And from the sandy shores of Panamá, with the shores of the Pacific Ocean well in sight and my two-headed pet dragon named Fred for company, I bring you…an update! It is, as a matter of fact, a Christmas present for all you lovely people :) I have never, ever come upon a group of more supportive, kind, wonderful people like yourselves. You have helped me more than anyone else in the world in so many ways. Thank you. Thank you ALL. (Now let's just hope that mosquito that's sitting on my notebook goes away and doesn't give me typhoid fever, hmmm?)
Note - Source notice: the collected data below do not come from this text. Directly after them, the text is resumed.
(** X27.  On a flock where no other boid is at the position of
    [this], each of [align], [cohesion] and [separate] returns a
    vector no longer than [|maxAcceleration|], so the acceleration
    [flock] stores is at most the sum of the magnitudes of the three
    impacts times [|maxAcceleration|]; [flock] does not move the
    boid. *)
Theorem Boid_flock_bounded {A : Type} (this : Boid.t A)
    (boids : list (Boid.t A)) (params : SimulationParams.t) :
  Forall (fun boid => Boid.position boid <> Boid.position this) boids ->
  let limit := Rabs (SimulationParams.maxAcceleration params) in
  Vector2D.magnitude (Boid.align this boids params) <= limit
  /\ Vector2D.magnitude (Boid.cohesion this boids params) <= limit
  /\ Vector2D.magnitude (Boid.separate this boids params) <= limit
  /\ Vector2D.magnitude (Boid.acceleration (Boid.flock this boids params))
     <= (Rabs (SimulationParams.alignmentImpact params)
         + Rabs (SimulationParams.cohesionImpact params)
         + Rabs (SimulationParams.avoidanceImpact params)) * limit
  /\ Boid.position (Boid.flock this boids params) = Boid.position this
  /\ Boid.velocity (Boid.flock this boids params) = Boid.velocity this.
Proof.
  intros _ limit.
  pose proof (align_bounded this boids params) as Ha.
  pose proof (cohesion_bounded this boids params) as Hc.
  pose proof (separate_bounded this boids params) as Hs.
  fold limit in Ha, Hc, Hs.
  split; [exact Ha |]. split; [exact Hc |]. split; [exact Hs |].
  split; [| split; reflexivity].
  unfold Boid.flock. cbn [Boid.acceleration].
  set (al := Boid.align this boids params) in *.
  set (co := Boid.cohesion this boids params) in *.
  set (av := Boid.separate this boids params) in *.
  eapply Rle_trans; [apply magnitude_add_le |].
  eapply Rle_trans;
    [apply Rplus_le_compat_r; apply magnitude_add_le |].
  eapply Rle_trans;
    [apply Rplus_le_compat_r; apply Rplus_le_compat_r; apply magnitude_add_le |].
  rewrite !magnitude_scale, magnitude_Zero.
  pose proof (Rabs_pos (SimulationParams.alignmentImpact params)).
  pose proof (Rabs_pos (SimulationParams.cohesionImpact params)).
  pose proof (Rabs_pos (SimulationParams.avoidanceImpact params)).
  nra.
Qed.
This fic is inspired by the wonderful, amazing, gorgeous columbine-and-asphodel, aka one of my dearest friends and long-lost twin sister. Last night, columbine experienced a vision straight from our mutual God himself, Benedict Cumberbatch. In this vision, a certain consulting detective and his partner were in a sleigh. Pulled by reindeer. And dressed as Father Christmas and a very foul-mouthed elf, respectively. I said, "Columbine! You have been blessed!" and then proceeded to pass out from laughter. I give you all the result of a hyperactive brain – unfortunately, the boys pitched a hissy fit when I tried to get them into full costumes, so you'll have to settle for hats instead ;)
This is not my best work, just to warn you. It's almost crack and a bit scattered and rough and random, but tough. I want it up tonight. I'll edit more later.
Written to 2Cellos' cover of 'Smooth Criminal', originally by Michael Jackson. I must thank my brother for this.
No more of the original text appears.